ASUNTO La Sala decide el recurso de apelación interpuesto por Colpensiones contra la sentencia de 11 de mayo de 2021 proferida por el Tribunal Administrativo del Huila, que accedió parcialmente a las pretensiones de la demanda.
ANTECEDENTES La demanda Pretensiones Colpensiones, mediante apoderado judicial, acudió a la jurisdicción en ejercicio del medio de control de nulidad y restablecimiento del derecho previsto en el artículo 138 del Código de Procedimiento Administrativo y de lo Contencioso Administrativo, para solicitar la nulidad del siguiente acto administrativo: Resolución GNR 020290 de 1 de marzo de 2013, por medio de la cual la entidad de previsión social le reconoció pensión de vejez a la accionada de conformidad con el Decreto 758 de 1990 en cuantía de $3.502.555 a partir del 1 de marzo de 2013.
A título de restablecimiento del derecho, pidió que se ordene a la demandada devolver los dineros percibidos por pago de pensión de vejez desde la fecha de inclusión en nómina de pensionados.

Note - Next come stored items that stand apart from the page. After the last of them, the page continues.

(** X20.  The ToUnicode array of a built-in encoding has an entry for
    each of the 256 codes: the loop of [AppendToUnicodeEntries] run on a
    built-in encoding from code 0 to code 255 appends, for every code in
    order, the literal of its forward entry and a line feed, also for a
    code whose entry is the null code point.  (The constructor
    [PdfCharCode(code)] keeps the code.) *)
Theorem builtin_ToUnicode_lines (utls : Utls) (e : PdfBuiltInEncoding)
    (fuel : nat) (stream : string) (codePoints : CodePointSpan) :
  (forall code, Code (PdfCharCode_ctor utls code) = code) ->
  (256 < fuel)%nat ->
  AppendToUnicodeEntries_loop utls (builtin_map utls e) fuel 0 255 stream
    codePoints
  = Some (Ok (stream
              +:+ foldr String.append ""
                    ((fun code =>
                        AppendUTF16CodeTo utls ""
                          [table_at (GetToUnicodeTable e) code] +:+ LF)
                       <$> seqZ 0 256))).
Proof.
  intros Hctor Hfuel.
  rewrite (AppendToUnicodeEntries_loop_lines utls (builtin_map utls e)
             (builtin_lookup e) (builtin_lookup_of utls e) 255 256 fuel 0
             stream codePoints);
    [| lia | unfold UINT_MOD; lia | reflexivity | exact Hfuel].
  unfold bfrange_lines. change (255 - 0 + 1) with 256.
  assert (Hall : forall codes : list Z,
            Forall (fun code => 0 <= code < 256) codes ->
            omap (fun code =>
                    (fun cps => AppendUTF16CodeTo utls "" cps +:+ LF)
                      <$> builtin_lookup e (PdfCharCode_ctor utls code)) codes
            = (fun code =>
                 AppendUTF16CodeTo utls ""
                   [table_at (GetToUnicodeTable e) code] +:+ LF) <$> codes).
  { induction 1 as [| code codes Hcode _ IH]; [reflexivity |].
    cbn [omap list_omap fmap list_fmap]. unfold builtin_lookup at 1.
    rewrite Hctor.
    destruct (Z.leb_spec 256 code) as [| _]; [lia |].
    rewrite Z.geb_leb.
    destruct (Z.leb_spec 256 code) as [| _]; [lia |].
    cbn [option_fmap option_map]. f_equal. exact IH. }
  rewrite Hall; [reflexivity |].
  apply Forall_seqZ. intros code Hcode. lia.
Qed.
Record AuthorizationConfig := { accessPointId : Value }.
Record EfsVolumeConfiguration :=
  { fileSystemId : Value; rootDirectory : string; transitEncryption : string;
    authorizationConfig : AuthorizationConfig }.
Record Volume := { name : string; efsVolumeConfiguration : EfsVolumeConfiguration }.
Record MountPoint :=
  { containerPath : string; sourceVolume : string; readOnly : bool }.

Record LogDriverConfig :=
  { logDriver : string; options : option (list (string * string)) }.
Record ContainerDefinition :=
  { containerName : string; image : ContainerImage; containerPort : Z;
    logDriverConfig : option LogDriverConfig }.
Record FargateTaskDefinition :=
  { tdId : string; cpu : Z; memoryLimitMiB : Z;
    defaultContainer : option ContainerDefinition;
    executionRole : option iam.Role; taskRole : iam.Role; family : string }.
Definition taskDefinitionArn (td : FargateTaskDefinition) : Value :=
  Attr (tdId td) "taskDefinitionArn".

(** The low-level service resource: its properties as the service construct
    set them, and the overrides applied on top when it is rendered. *)
Record CfnService :=
  { properties : gmap string Value; rawOverrides : gmap string Value }.
Definition addPropertyOverride (propertyPath : string) (v : Value)
    (r : CfnService) : CfnService :=
  {| properties := properties r;
     rawOverrides := <[propertyPath := v]> (rawOverrides r) |}.
Definition renderedProperty (r : CfnService) (propertyPath : string) : option Value :=
  (rawOverrides r ∪ properties r) !! propertyPath.

Record FargateService :=
  { svcId : string; node : gmap string CfnService; connections : list ec2.Rule }.
End ecs.

Module elbv2.
Inductive ApplicationProtocol := HTTP | HTTPS.
Record ApplicationListener :=
  { protocol : ApplicationProtocol; certificates : list acm.Certificate }.
Record HealthCheck := { path : option string }.
Record ApplicationTargetGroup := { healthCheck : HealthCheck }.
End elbv2.

Module ecs_patterns.
Record TaskImageOptions := { image : ecs.ContainerImage; containerPort : Z }.
Record ApplicationLoadBalancedFargateServiceProps :=
  { cluster : ecs.Cluster;
    platformVersion : ecs.FargatePlatformVersion;
    cpu : Z;
    desiredCount : Z;
    taskImageOptions : TaskImageOptions;
    memoryLimitMiB : Z;
    publicLoadBalancer : bool;
    assignPublicIp : bool;
    certificate : option acm.Certificate;
    healthCheckGracePeriod : cdk.Duration;
    domainName : string;
    domainZone : route53.HostedZone }.
Record ApplicationLoadBalancedFargateService :=
  { id : string;
    props : ApplicationLoadBalancedFargateServiceProps;
    taskDefinition : ecs.FargateTaskDefinition;
    service : ecs.FargateService;
    listener : elbv2.ApplicationListener;
    targetGroup : elbv2.ApplicationTargetGroup }.
End ecs_patterns.

(** ** The request of the ECS [registerTaskDefinition] call

    The fields the constructor writes in [customTaskDefinitionJson]; a field
    whose expression can evaluate to [undefined] is an [option]. *)
Module json.
Module container.
Record LogConfiguration :=
  { logDriver : option string; options : option (list (string * string)) }.
Record PortMapping := { containerPort : Z; protocol : string }.
Record ContainerDefinition :=
  { essential : bool;
    image : string;
    logConfiguration : LogConfiguration;
    memory : Z;
    mountPoints : list ecs.MountPoint;
    name : option string;
    portMappings : list PortMapping }.
End container.
Record TaskDefinition :=
  { containerDefinitions : list container.ContainerDefinition;
    cpu : Z;
    executionRoleArn : option Value;
    family : string;
    memory : Z;
    networkMode : ecs.NetworkMode;
    requiresCompatibilities : list string;
    taskRoleArn : Value;
    volumes : list ecs.Volume }.
End json.

Module custom_resources.
Inductive PhysicalResourceId := fromResponse (responsePath : string) | ofId (id : string).
Inductive Resources := ANY_RESOURCE | Arns (arns : list string).
Inductive AwsCustomResourcePolicy := fromSdkCalls (resources : Resources).
Record AwsSdkCall :=
  { service : string;
    action : string;
    outputPath : string;
    parameters : json.TaskDefinition;
    physicalResourceId : PhysicalResourceId }.
Record AwsCustomResourceProps :=
  { onCreate : option AwsSdkCall;
    onUpdate : option AwsSdkCall;
    onDelete : option AwsSdkCall;
    policy : AwsCustomResourcePolicy }.
Record AwsCustomResource :=
  { scope : string; id : string; props : AwsCustomResourceProps }.
Definition grantPrincipal (r : AwsCustomResource) : iam.Principal :=
  iam.HandlerOf (id r).
Definition getResponseField (r : AwsCustomResource) (dataPath : string) : Value :=
  ResponseField (id r) dataPath.
End custom_resources.

(** ** What the constructor observes of its collaborators

    The context holds, per account and region, the networks and the
    parameters already fetched from the deploy target ([None]: not in the
    context).  The service pattern decides, not the constructor: whether
    the task definition has a default container (its name and log driver
    configuration), whether it has an execution role, its task role, its
    family (derived from the id of the stack and the path of the task
    definition in it), and under which id the service construct keeps its
    low-level service resource. *)
Record World :=
  { vpcProvider : string -> string -> ec2.VpcLookupOptions -> option ec2.Vpc;
    parameterStore : string -> string -> string -> option string;
    patternContainer : option (string * option ecs.LogDriverConfig);
    patternExecutionRole : option iam.Role;
    patternTaskRole : iam.Role;
    patternFamily : string -> string -> string;
    patternServiceResourceId : string }.

(** ** The contents of the stack *)
Inductive Construct : Type :=
| VpcC (id : string) (v : ec2.Vpc)
| ClusterC (c : ecs.Cluster)
| StringParameterC (p : ssm.StringParameter)
| CertificateC (c : acm.Certificate)
| HostedZoneC (z : route53.HostedZone)
| FileSystemC (fs : efs.FileSystem)
| AccessPointC (ap : efs.AccessPoint)
| AwsCustomResourceC (r : custom_resources.AwsCustomResource).

(** Constructs that are only created are kept in creation order; the
    load-balanced services, which the constructor mutates after creating
    them, are kept in a store indexed by construct id. *)
Record Stack :=
  { stackId : string;
    stackProps : option cdk.StackProps;
    children : list Construct;
    services : gmap string ecs_patterns.ApplicationLoadBalancedFargateService;
    tags : list cdk.Tag;
    grants : list iam.Grant;
    missingContext : list cxschema.MissingContext }.

Definition Construction (A : Type) : Type := Stack -> Result (A * Stack).

#[global] Instance Construction_ret : MRet Construction :=
  fun A a st => Ok (a, st).
#[global] Instance Construction_bind : MBind Construction :=
  fun A B f m st =>
    match m st with
    | Ok (a, st') => f a st'
    | Throw e => Throw e
    end.

Definition modify (f : Stack -> Stack) : Construction unit :=
  fun st => Ok (tt, f st).

Definition gets {A} (f : Stack -> A) : Construction A :=
  fun st => Ok (f st, st).

(** [o?.m(args)]: the call is made when [o] is defined, skipped otherwise. *)
Definition whenDefined {A} (o : option A) (k : A -> Construction unit)
    : Construction unit :=
  match o with
  | Some a => k a
  | None => mret tt
  end.

(** *** Updates of the parts of the state *)
Definition addChild (c : Construct) : Construction unit :=
  modify (fun st =>
    {| stackId := stackId st; stackProps := stackProps st;
       children := children st ++ [c];
       services := services st; tags := tags st; grants := grants st;
       missingContext := missingContext st |}).

Definition withServices
    (f : gmap string ecs_patterns.ApplicationLoadBalancedFargateService ->
         gmap string ecs_patterns.ApplicationLoadBalancedFargateService)
    : Construction unit :=
  modify (fun st =>
    {| stackId := stackId st; stackProps := stackProps st;
       children := children st;
       services := f (services st); tags := tags st; grants := grants st;
       missingContext := missingContext st |}).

También que las sumas reconocidas sean indexadas. Igualmente, se ordene a la NUEVA EPS S.A a pagar en favor de Colpensiones, el reintegro del valor girado por concepto de salud en beneficio de la accionada, desde la fecha de inclusión en nómina de pensionados y hasta que se ordene su suspensión provisional o se declare su nulidad.
Los hechos en que se fundan las pretensiones de la demanda son los siguientes: Colpensiones por Resolución GNR-020290 de 1 de marzo de 2013 reconoció la pensión de vejez a Luz Marina Díaz Cruz en cuantía de $3.502.555 a partir del 1 de marzo de 2013. El 10 de marzo de 2013 la accionada interpuso recurso de reposición frente a la anterior decisión, al considerar que tiene derecho a que se le reconozca el retroactivo pensional desde el momento en que se le reconoció la prestación inicial.
Por Resolución GNR 137008 de 25 de abril de 2014 Colpensiones negó el pedimento anterior, y solicitó a la accionada el consentimiento para revocar la Resolución GNR 020290 de 2013, toda vez que la pensión se reconoció conforme a una normatividad que no es aplicable al caso de la peticionaria. Colpensiones por Resolución VPB-24988 de 16 de marzo de 2015 resolvió recurso de apelación y negó la solicitud de retroactivo pensional.
Por último, adujo que Luz Marina Díaz Cruz no otorgó consentimiento para revocar la Resolución GNR-020290 de 1 de marzo de 2013, y que una vez revisado el sistema de información que contiene el expediente administrativo, se evidenció certificado de información laboral en el que se indica que Luz Marina Díaz Cruz presenta traslado aprobado al fondo privado Porvenir S.A. Normas violadas y concepto de violación Señaló como normas infringidas el artículo 36 de la Ley 100 de 1993, los Decretos 692 de 1994, 3995 de 2008, y 758 de 1990.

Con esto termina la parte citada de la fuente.